When the scan is complete, housekeeping deletes versions, starting at  
the head of the list, until it's recovered enough space. This is a  
relatively memory efficient way of choosing the files to delete.

So, the key to understanding which files are deleted is how this list  
is ordered. Ordering is defined by a standard STL comparison function,  
and it's found here:

http://www.boxbackup.org/trac/browser/box/trunk/bin/bbstored/HousekeepStoreAccount.cpp
   on line 612.

It would be quite easy to adjust this comparison function to prefer  
not to remove the last version marked as "deleted", simply by ranking  
them at the bottom of this list. The actual implementation is left as  
an exercise for the reader, in the tradition of all the best textbooks.

As regarding snapshots, the idea of the "marks" referenced in the  
function would have been that implementation.

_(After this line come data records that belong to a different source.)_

(* ===== verification/Resources.v ===== *)
(** * Resources: the ledger's operations as method calls

    [Liveness.v] models every atomic access of [ResourceOwner] as a step. The
    other components call whole methods: each is the owner's steps run to their
    end. Here are the methods in that form, the reservations the dispatcher
    takes for a batch, the destructors that give charges back, and the
    invariant that ties the counters to the charges held. *)

From S2P Require Import Prelude Limits Liveness.

(** ** Methods *)

Definition ResourceOwner_reserve (bytes : Z) : stm SharedResources ResourceError Z :=
  fun sh => match iterate 6 (ReserveStart bytes) sh with
            | (Finished (Reserved b), sh') => (Ok b, sh')
            | (Finished (ReserveFailed e), sh') => (Err e, sh')
            | (_, sh') => (Panic, sh')
            end.

Definition ResourceOwner_poison (sh : SharedResources) : SharedResources :=
  snd (iterate 1 PoisonStart sh).

Definition ResourceOwner_try_close : stm SharedResources ResourceError unit :=
  fun sh => match iterate 4 CloseRegions sh with
            | (Finished CloseDone, sh') => (Ok tt, sh')
            | (Finished (CloseFailed e), sh') => (Err e, sh')
            | (_, sh') => (Panic, sh')
            end.

Definition ResourceOwner_state (sh : SharedResources) : res ResourceError LivenessState :=
  decode_state (sr_state sh).

Definition ResourceOwner_active_lease_facts (sh : SharedResources) : ActiveLeaseFacts :=
  lease_facts (sr_active_regions sh) (sr_active_bytes sh).

(** [Drop] of a [RegionLease], and of the [LeaseReservation] that still holds
    one: both are identified by the bytes they charge. *)
Definition drop_lease (bytes : Z) (sh : SharedResources) : SharedResources :=
  sub_region (sub_bytes bytes sh).

(** [Drop] of a [Vec<LeaseReservation>]. *)
Definition drop_leases (held : list Z) (sh : SharedResources) : SharedResources :=
  foldl (fun sh b => drop_lease b sh) sh held.

(** [RegionLease::state]. *)
Definition RegionLease_state (sh : SharedResources) : res ResourceError LivenessState :=
  decode_state (sr_state sh).

(** [LeaseReservation::complete]: on an error the reservation is dropped. *)
Definition LeaseReservation_complete (lease actual_mapped_len : Z)
  : stm SharedResources ResourceError Z :=
  fun sh =>
  if negb (lease =? actual_mapped_len)
  then (Err (MappedLengthMismatch lease actual_mapped_len), drop_lease lease sh) else
  match RegionLease_state sh with
  | Ok Active => (Ok lease, sh)
  | Ok Poisoned => (Err ResourcePoisoned, drop_lease lease sh)
  | Ok Closed => (Err ResourceClosed, drop_lease lease sh)
  | Err e => (Err e, drop_lease lease sh)
  | Panic => (Panic, drop_lease lease sh)
  end.

(** [reserve_mapped_lengths] of [backend/accepted_control.rs]: on an early
    return the reservations taken so far are dropped. *)
Fixpoint reserve_from (held : list Z) (mapped_lengths : list Z)
  : stm SharedResources ResourceError (list Z) :=
  match mapped_lengths with
  | [] => sret held
  | mapped_len :: rest => fun sh =>
      match ResourceOwner_reserve mapped_len sh with
      | (Ok b, sh') => reserve_from (held ++ [b]) rest sh'
      | (Err e, sh') => (Err e, drop_leases held sh')
      | (Panic, sh') => (Panic, drop_leases held sh')
      end
  end.

Definition reserve_mapped_lengths (mapped_lengths : list Z)
  : stm SharedResources ResourceError (list Z) :=
  reserve_from [] mapped_lengths.

(** ** The invariant

    The counters are exactly the charges held, in whatever order they were
    taken; [held] lists them. *)

Definition total (held : list Z) : Z := foldr Z.add 0 held.

Record balanced (sh : SharedResources) (held : list Z) : Prop := {
  bal_regions : sr_active_regions sh = len held;
  bal_bytes : sr_active_bytes sh = total held;
  bal_positive : Forall (Z.lt 0) held;
  bal_region_limit : len held <= sr_maximum_regions sh;
  bal_byte_limit : total held <= sr_maximum_bytes sh;
  bal_widths : sr_maximum_regions sh < 2 ^ 32 /\ sr_maximum_bytes sh < 2 ^ 64;
  bal_state : sr_state sh = ACTIVE \/ sr_state sh = POISONED \/ sr_state sh = CLOSED
}.

Lemma total_app l k : total (l ++ k) = total l + total k.
Proof. unfold total. induction l as [|x l IH]; [done|]. cbn. lia. Qed.

Lemma total_perm l k : l ≡ₚ k -> total l = total k.
Proof. unfold total. induction 1; cbn; lia. Qed.

Lemma total_nonneg l : Forall (Z.lt 0) l -> 0 <= total l.
Proof. unfold total. induction 1; cbn; lia. Qed.

(** The order in which charges were taken does not matter. *)
#[export] Instance balanced_proper : Proper (eq ==> (≡ₚ) ==> iff) balanced.
Proof.
  intros sh ? <- l k Hlk. split; intros []; constructor; rewrite ?Hlk in *;
    rewrite <- ?(len_perm _ _ Hlk), <- ?(total_perm _ _ Hlk) in *;
    rewrite ?(len_perm _ _ Hlk), ?(total_perm _ _ Hlk) in *; done.
Qed.

(** A balanced ledger is what [Liveness.v] reaches when the owner is idle and no
    destructor is half way. *)
Lemma balanced_reachable limits sh held :
  limits_nonneg limits -> ledger_limits limits ->
  reachable limits {| sys_shared := sh; sys_owner := Idle; sys_leases := map Held held |} ->
  balanced sh held.
Proof.
  intros Hnn Hlim Hr. pose proof (ledger_reachable limits Hlim _ Hnn Hr) as []. ledger_simpl.
  assert (Hl : len (map Held held) = len held) by (unfold len; now rewrite length_map).
  assert (Ht : sum_bytes (map Held held) = total held).
  { clear. induction held as [|b l IH]; [done|]. cbn [map]. rewrite sum_bytes_cons, IH. done. }
  destruct Hlim, lg_maxima. constructor; try done; try lia.
  rewrite Forall_map in lg_leases. exact lg_leases.
Qed.

(** ** What the methods do to a balanced ledger *)

Definition charge (b : Z) (sh : SharedResources) : SharedResources :=
  with_bytes (sr_active_bytes sh + b) (with_regions (sr_active_regions sh + 1) sh).

Definition room (sh : SharedResources) (b : Z) : Prop :=
  sr_state sh = ACTIVE /\ 0 < b /\ sr_active_bytes sh + b <= sr_maximum_bytes sh /\
  sr_active_regions sh < sr_maximum_regions sh.

#[export] Instance room_dec sh b : Decision (room sh b).
Proof. unfold room. apply _. Defined.

Lemma reserve_balanced sh held b :
  balanced sh held -> 0 <= b ->
  (room sh b -> ResourceOwner_reserve b sh = (Ok b, charge b sh)) /\
  (~ room sh b -> exists e, ResourceOwner_reserve b sh = (Err e, sh)).
Proof.
  intros [] Hb. destruct bal_widths0. pose proof (total_nonneg _ bal_positive0). pose proof (len_nonneg held).
  destruct (reserve_run sh b) as [Hok Herr]; [done|lia..|]. unfold ResourceOwner_reserve, room. split.
  - intros (Hs & Hr). now rewrite Hok.
  - intros Hn. destruct Herr as [e ->]; [tauto|eauto].
Qed.

Lemma charge_balanced sh held b : balanced sh held -> room sh b -> balanced (charge b sh) (b :: held).
Proof.
  intros [] (Hs & Hb & Hbytes & Hregs). constructor; cbn [charge with_bytes with_regions sr_state
    sr_active_regions sr_active_bytes sr_maximum_regions sr_maximum_bytes]; rewrite ?len_cons;
    change (total (b :: held)) with (b + total held); try lia; auto.
Qed.

Lemma drop_balanced sh held b : balanced sh (b :: held) -> balanced (drop_lease b sh) held.
Proof.
  intros []. destruct bal_widths0. rewrite len_cons in *. pose proof (len_nonneg held).
  change (total (b :: held)) with (b + total held) in *.
  apply Forall_cons in bal_positive0 as [Hb Hp]. pose proof (total_nonneg _ Hp).
  constructor; cbn [drop_lease sub_region sub_bytes with_bytes with_regions sr_state
    sr_active_regions sr_active_bytes sr_maximum_regions sr_maximum_bytes]; rewrite ?Z.mod_small by lia;
    try lia; done.
Qed.

Lemma drop_charge sh held b : balanced sh held -> room sh b -> drop_lease b (charge b sh) = sh.
Proof.
  intros [] (Hs & Hb & Hbytes & Hregs). destruct bal_widths0. pose proof (len_nonneg held).
  pose proof (total_nonneg _ bal_positive0).
  unfold drop_lease, sub_region, sub_bytes, charge, with_bytes, with_regions. destruct sh. cbn in *.
  f_equal; rewrite Z.mod_small; lia.
Qed.

(** ** Reservations of a whole batch *)

Definition same_session (sh sh' : SharedResources) : Prop :=
  sr_state sh' = sr_state sh /\ sr_maximum_regions sh' = sr_maximum_regions sh /\
  sr_maximum_bytes sh' = sr_maximum_bytes sh.

Lemma balanced_unique sh sh' held :
  balanced sh held -> balanced sh' held -> same_session sh sh' -> sh' = sh.
Proof. intros [] [] (H1 & H2 & H3). destruct sh, sh'. cbn in *. congruence. Qed.

Lemma drop_leases_balanced held rest sh :
  balanced sh (held ++ rest) -> balanced (drop_leases held sh) rest /\ same_session sh (drop_leases held sh).
Proof.
  revert sh. induction held as [|b held IH]; intros sh H; [done|].
  change (drop_leases (b :: held) sh) with (drop_leases held (drop_lease b sh)).
  destruct (IH (drop_lease b sh)) as [H1 (H2 & H3 & H4)]; [now apply drop_balanced|done].
Qed.

Lemma charge_same b sh : same_session sh (charge b sh).
Proof. done. Qed.

(** What a batch needs of the ledger. *)
Definition batch_room (sh : SharedResources) (mapped_lengths : list Z) : Prop :=
  Forall (Z.lt 0) mapped_lengths /\
  (mapped_lengths = [] \/ sr_state sh = ACTIVE) /\
  sr_active_bytes sh + total mapped_lengths <= sr_maximum_bytes sh /\
  sr_active_regions sh + len mapped_lengths <= sr_maximum_regions sh.

Lemma batch_room_cons sh held b l :
  balanced sh held -> batch_room sh (b :: l) <-> room sh b /\ batch_room (charge b sh) l.
Proof.
  intros []. unfold batch_room, room. cbn [charge with_bytes with_regions sr_state
    sr_active_regions sr_active_bytes sr_maximum_regions sr_maximum_bytes].
  rewrite Forall_cons, len_cons. change (total (b :: l)) with (b + total l).
  pose proof (len_nonneg l). split.
  - intros ((Hb & Hl) & Hs & H1 & H2). pose proof (total_nonneg _ Hl).
    destruct Hs as [|Hs]; [discriminate|]. split_and!; try done; try lia; now right.
  - intros ((Hs & Hb & H1 & H2) & Hl & _ & H3 & H4). split_and!; try done; try lia; now right.
Qed.

Lemma reserve_from_spec mapped_lengths : forall sh taken held,
  balanced sh (taken ++ held) -> Forall (Z.le 0) mapped_lengths ->
  (batch_room sh mapped_lengths ->
     exists sh', reserve_from taken mapped_lengths sh = (Ok (taken ++ mapped_lengths), sh') /\
       balanced sh' (taken ++ mapped_lengths ++ held) /\ same_session sh sh') /\
  (~ batch_room sh mapped_lengths ->
     exists e sh', reserve_from taken mapped_lengths sh = (Err e, sh') /\
       balanced sh' held /\ same_session sh sh').
Proof.
  induction mapped_lengths as [|b l IH]; intros sh taken held Hbal Hn; cbn [reserve_from].
  - split; [intros _; exists sh; now rewrite app_nil_r|]. intros Hf. exfalso. apply Hf.
    destruct Hbal. unfold batch_room. change (total []) with 0. change (len []) with 0.
    split_and!; [constructor|now left|lia|lia].
  - apply Forall_cons in Hn as [Hb Hn]. destruct (reserve_balanced sh _ b Hbal Hb) as [Hok Herr].
    rewrite (batch_room_cons _ _ _ _ Hbal). destruct (decide (room sh b)) as [Hr|Hr].
    + rewrite (Hok Hr). assert (Hbal' : balanced (charge b sh) ((taken ++ [b]) ++ held)).
      { rewrite <- app_assoc. cbn [app]. rewrite <- Permutation_middle. now apply charge_balanced. }
      destruct (IH _ _ _ Hbal' Hn) as [H1 H2]. destruct (charge_same b sh) as (C1 & C2 & C3). split.
      * intros [_ Hl]. destruct (H1 Hl) as (sh' & -> & Hb' & (S1 & S2 & S3)). exists sh'.
        rewrite <- !app_assoc in *. split_and!; try done; unfold same_session in *; intuition congruence.
      * intros Hf. destruct H2 as (e & sh' & -> & Hb' & (S1 & S2 & S3)); [tauto|]. exists e, sh'.
        split_and!; try done; unfold same_session in *; intuition congruence.
    + split; [tauto|]. intros _. destruct (Herr Hr) as [e ->]. exists e.
      destruct (drop_leases_balanced taken held sh Hbal). eauto.
Qed.

(** Reserving the mappings of a batch is all or nothing. It succeeds exactly when
    every length is positive, the session is active and both negotiated limits
    have room for the whole batch, and then charges exactly the batch; otherwise
    the reservations already taken are given back and the ledger is as before. *)
Theorem reserve_batch_exact sh held mapped_lengths :
  balanced sh held -> Forall (Z.le 0) mapped_lengths ->
  (batch_room sh mapped_lengths ->
     exists sh', reserve_mapped_lengths mapped_lengths sh = (Ok mapped_lengths, sh') /\
       balanced sh' (mapped_lengths ++ held) /\ same_session sh sh') /\
  (~ batch_room sh mapped_lengths ->
     exists e, reserve_mapped_lengths mapped_lengths sh = (Err e, sh)).
Proof.
  intros Hbal Hn. destruct (reserve_from_spec mapped_lengths sh [] held Hbal Hn) as [H1 H2].
  split; [exact H1|]. intros Hf. destruct (H2 Hf) as (e & sh' & Heq & Hb & Hs). exists e.
  unfold reserve_mapped_lengths. rewrite Heq. f_equal. eapply balanced_unique; eauto.
Qed.

(** ** Other methods *)

Lemma poison_balanced sh held : balanced sh held -> balanced (ResourceOwner_poison sh) held.
Proof.
  intros []. unfold ResourceOwner_poison. cbn. destruct (_ =? ACTIVE); constructor; cbn; auto.
Qed.

Lemma complete_balanced lease actual sh held r sh' :
  balanced sh (lease :: held) -> LeaseReservation_complete lease actual sh = (r, sh') ->
  match r with
  | Ok b => b = lease /\ lease = actual /\ sr_state sh = ACTIVE /\ sh' = sh
  | Err _ => balanced sh' held
  | Panic => False
  end.
Proof.
  intros Hbal H. pose proof (drop_balanced _ _ _ Hbal) as Hd. destruct Hbal.
  unfold LeaseReservation_complete in H. destruct (lease =? actual) eqn:E; cbn [negb] in H.
  - apply Z.eqb_eq in E. unfold RegionLease_state, decode_state in H.
    destruct bal_state0 as [Hs|[Hs|Hs]]; rewrite Hs in H; cbn in H; injection H as <- <-; auto.
  - injection H as <- <-. done.
Qed.

(** ** Witness *)

Definition four_region_limits : SharedResources :=
  {| sr_state := ACTIVE; sr_active_regions := 1; sr_active_bytes := 4096;
     sr_maximum_regions := 4; sr_maximum_bytes := 16384 |}.

Lemma four_balanced : balanced four_region_limits [4096].
Proof. constructor; vm_compute; auto; try (split; reflexivity); congruence. Qed.

Lemma reserve_batch_exact_witness :
  (exists e, reserve_mapped_lengths [4096; 4096; 8192] four_region_limits = (Err e, four_region_limits)) /\
  (exists sh', reserve_mapped_lengths [4096; 8192] four_region_limits = (Ok [4096; 8192], sh')).
Proof.
  split.
  - apply (reserve_batch_exact four_region_limits [4096]);
      [apply four_balanced|repeat constructor; lia|].
    intros (_ & _ & H & _). vm_compute in H. congruence.
  - destruct (reserve_batch_exact four_region_limits [4096] [4096; 8192]) as [H _];
      [apply four_balanced|repeat constructor; lia|].
    destruct H as (sh' & H & _); [|exists sh'; exact H].
    split; [repeat constructor; lia|]. split; [now right|]. split; vm_compute; congruence.
Defined.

When you wanted to take  
a snapshot, simply increment the mark number for FUTURE files.  
Housekeeping will then prefer not to delete the last file in the  
snapshot. To restore a snapshot, just use the latest files in that  
mark. Obviously snapshots could be implemented better, but that was  
the plan.

Regarding the subject of the thread, it could be written more  
generally as "running software you don't understanding is dangerous",  
and we should fix that lack of understanding in this particular case  
through better documentation.

Ben